Response command and control requires enhanced information to ascertain situation awareness and conditions. It is not always about speed. Leadership has learned over the past several large scale disasters that it is often better to review and engage experts and stakeholders multiple times before a decision is made on how to best act rather than activating a command decision immediately after an event occurs. This has created multiple OODA triage clusters to emerge, processed and undertaken within the Command OODA environment. Data is not only clustered and consumed for analysis and verification, but quickly handed off to other teams for impact analysis on domains outside their own for consultation before a top level OODA cycle is completed. A feedback loop is generated, created across multiple information platforms that enhance and improve articulation of potential outcome scenarios before big picture decisions are made.

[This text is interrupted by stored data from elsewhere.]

(* internal/aggregate/registrar.go:469-481 DurableRegistrar.Fence *)
Definition d_Fence (r : DurableRegistrar) (ids : gset Z) : DurableRegistrar :=
  if decide (ids = ∅) then r else set_marks r (d_touched r) (d_fenced r ∪ ids).

(* internal/aggregate/registrar.go:484-488 DurableRegistrar.Unfence *)
Definition d_Unfence (r : DurableRegistrar) : DurableRegistrar := set_marks r (d_touched r) ∅.

(* internal/aggregate/registrar.go:494-507 DurableRegistrar.Revalidate *)
Definition d_Revalidate (r : DurableRegistrar) (candidates : gset Z) : gset Z :=
  filter (fun id => id ∉ dom (d_pending r) /\ id ∉ d_touched r) candidates ∖ range_of (d_other r).

(** One ID of the [Forget] loop. *)
Definition forget_one (r : DurableRegistrar) (id : Z) : DurableRegistrar :=
  match d_byID r !! id with
  | None => r
  | Some e =>
      let s := de_scope e in
      mkDurable (d_next r) (ndel (d_ids r) s (de_Value e)) (d_other r) (d_pending r) (d_bounds r)
        (if 0 <? mget (d_counts r) s then
           (if mget (d_counts r) s - 1 =? 0 then delete s (d_counts r) else <[s := mget (d_counts r) s - 1]> (d_counts r))
         else d_counts r)
        (if 0 <? mget (d_kindCounts r) s.2 then <[s.2 := mget (d_kindCounts r) s.2 - 1]> (d_kindCounts r) else d_kindCounts r)
        (if (s.2 =? KindTenant) && (0 <? d_tenants r) then d_tenants r - 1 else d_tenants r)
        (delete id (d_byID r)) (d_touched r) (d_fenced r)
  end.

(* internal/aggregate/registrar.go:511-542 DurableRegistrar.Forget *)
Definition d_Forget (r : DurableRegistrar) (ids : gset Z) : DurableRegistrar :=
  set_marks (foldl forget_one r (elements ids)) ∅ ∅.

(* internal/aggregate/registrar.go:547-551 DurableRegistrar.ClearTouched *)
Definition d_ClearTouched (r : DurableRegistrar) : DurableRegistrar := set_marks r ∅ (d_fenced r).

#[global] Instance Durable_Registrar : Registrar DurableRegistrar :=
  {| Register := d_Register; OtherID := d_OtherID |}.
#[global] Instance Durable_Resolver : Resolver DurableRegistrar := {| rLookup := Some d_Lookup |}.
#[global] Instance Durable_finder : identityFinder DurableRegistrar := {| rFindID := Some d_FindID |}.

(** ** The series registry *)

(* internal/aggregate/registrar.go:323-332 seriesRegistry *)
Record seriesRegistry := mkSeriesRegistry {
  s_next : Z;
  s_ids : gmap SeriesKey Z;
  s_keys : gmap Z SeriesKey;
  s_pending : gmap Z SeriesRow;
  s_touched : gset Z;
}.

Definition load_series (r : seriesRegistry) (row : SeriesRow) : seriesRegistry :=
  mkSeriesRegistry (if s_next r <=? sr_ID row then i64 (sr_ID row + 1) else s_next r)
    (<[sr_Key row := sr_ID row]> (s_ids r)) (<[sr_ID row := sr_Key row]> (s_keys r)) (s_pending r) (s_touched r).

(* internal/aggregate/registrar.go:335-370 newSeriesRegistry *)
Definition newSeriesRegistry (store : option LoadStore) : result load_error seriesRegistry :=
  let r0 := mkSeriesRegistry 1 ∅ ∅ ∅ ∅ in
  match store with
  | None => Ok r0
  | Some st =>
      let? rows := LoadSeries st (MaxSeriesRows + 1) in
      if MaxSeriesRows <? Z.of_nat (length rows) then Err (PreloadError "aggregate_series" (Z.of_nat (length rows)) MaxSeriesRows)
      else
        let r := foldl load_series r0 rows in
        match Watermarks st with
        | None => Ok r
        | Some wm =>
            let? w := wm in
            Ok (if s_next r <? w.2 then mkSeriesRegistry w.2 (s_ids r) (s_keys r) (s_pending r) (s_touched r) else r)
        end
  end.

(* internal/aggregate/registrar.go:373-387 seriesRegistry.Resolve *)
Definition s_Resolve (r : seriesRegistry) (key : SeriesKey) : seriesRegistry * Z :=
  match s_ids r !! key with
  | Some id => (mkSeriesRegistry (s_next r) (s_ids r) (s_keys r) (s_pending r) ({[id]} ∪ s_touched r), id)
  | None =>
      let id := s_next r in
      (mkSeriesRegistry (i64 (s_next r + 1)) (<[key := id]> (s_ids r)) (<[id := key]> (s_keys r))
         (<[id := mkSeriesRow id key]> (s_pending r)) ({[id]} ∪ s_touched r), id)
  end.

(* internal/aggregate/registrar.go:391-395 seriesRegistry.Next *)
Definition s_Next (r : seriesRegistry) : Z := s_next r.

(* internal/aggregate/registrar.go:398-403 seriesRegistry.Key *)
Definition s_Key (r : seriesRegistry) (id : Z) : option SeriesKey := s_keys r !! id.

Definition srow_le (a b : SeriesRow) : Prop := sr_ID a <= sr_ID b.

#[global] Instance srow_le_dec a b : Decision (srow_le a b).
Proof. unfold srow_le. apply _. Defined.

(* internal/aggregate/registrar.go:406-418 seriesRegistry.DrainPending *)
Definition s_DrainPending (r : seriesRegistry) : list SeriesRow :=
  merge_sort srow_le (snd <$> map_to_list (s_pending r)).

(* internal/aggregate/registrar.go:421-430 seriesRegistry.Committed *)
Definition s_Committed (r : seriesRegistry) (rows : list SeriesRow) : seriesRegistry :=
  mkSeriesRegistry (s_next r) (s_ids r) (s_keys r) (foldl (fun p row => delete (sr_ID row) p) (s_pending r) rows) (s_touched r).

(* internal/aggregate/registrar.go:561-570 seriesRegistry.rootsLocked *)
Definition s_Roots (r : seriesRegistry) : gset Z := dom (s_pending r) ∪ s_touched r.

(* internal/aggregate/registrar.go:581-589 seriesRegistry.revalidateLocked *)
Definition s_revalidateLocked (r : seriesRegistry) (candidates : gset Z) : gset Z :=
  filter (fun id => id ∉ dom (s_pending r) /\ id ∉ s_touched r) candidates.

(** One ID of the [forgetLocked] loop. *)
Definition s_forget_one (r : seriesRegistry) (id : Z) : seriesRegistry :=
  match s_keys r !! id with
  | None => r
  | Some key =>
      mkSeriesRegistry (s_next r)
        (if decide (s_ids r !! key = Some id) then delete key (s_ids r) else s_ids r)
        (delete id (s_keys r)) (s_pending r) (s_touched r)
  end.

(* internal/aggregate/registrar.go:593-605 seriesRegistry.forgetLocked *)
Definition s_forgetLocked (r : seriesRegistry) (ids : gset Z) : seriesRegistry :=
  let r := foldl s_forget_one r (elements ids) in
  mkSeriesRegistry (s_next r) (s_ids r) (s_keys r) (s_pending r) ∅.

Splitting apart data for extended partner interpretation has its critics, namely response latency and how trusted is the distribution and its compilation. Such injections of multiparty analysis into the cluster have been known to be prioritized based on agenda and narrowly defined parameters that are not fully understood by the core. But there are solutions to these problems. At the tactical operating level, it is clear to many, that hoarding or consuming all data from all open sources will not be effective during a disaster. At the first responder level, compartmentalized data is valid. Field operation headquarters is where the dynamic networks and distribution points converge. Implementing a shared environment that is collaborative and easy to interface with open and close community groups is invaluable for not only field service delivery, but redistribution to senior leadership. The information and data collected (and distributed) at this level supports the OODA loop, but often lack sufficient resources to fully take advantage of its potential. The Federal Emergency Management Agency (FEMA) has begun to address this problem by deploying Innovation teams into the field, developing new and open methods to collect, sort and share data important to a local community when supporting a large area of responsibility.

Senior leaders operate using a simple framework. Surround yourself with people and experts that are smarter than you are, whom are trusted to offer recommendations. These teams recognize and use cooperatives and trust models within their direct and indirect teams that are built through the consensus of facts from all sources available. This is true in how data should be collected, analyzed and distributed. Multiple domains need to share and build common tools that are standardized and built for multiple uses instead of just one or two. The use of data should subscribe to static, dynamic and fluid metadata streams and be managed through the same process. it will require a change in mindset and how Emergency management is operated. In my book Constructive Convergence: Imagery and Humanitarian Assistance, I quoted U.S. Space Command, Major General John Hawley (ret) - "Imagery is like fish - best when it's fresh". The same can be said of information data. Subscribe to it untainted and fresh to multiple analysis groups for interpretation to regroup and form individual and combined evaluations.

No matter how small or big your community is, inter-operable and usable data is an important part in crisis and disaster management. By clearly identifying local risks and how to prepare for them, a community can improve its response capabilities and services. Just ask the city council of Redland. They have made sure everyone has a role to play in sharing and leveraging information.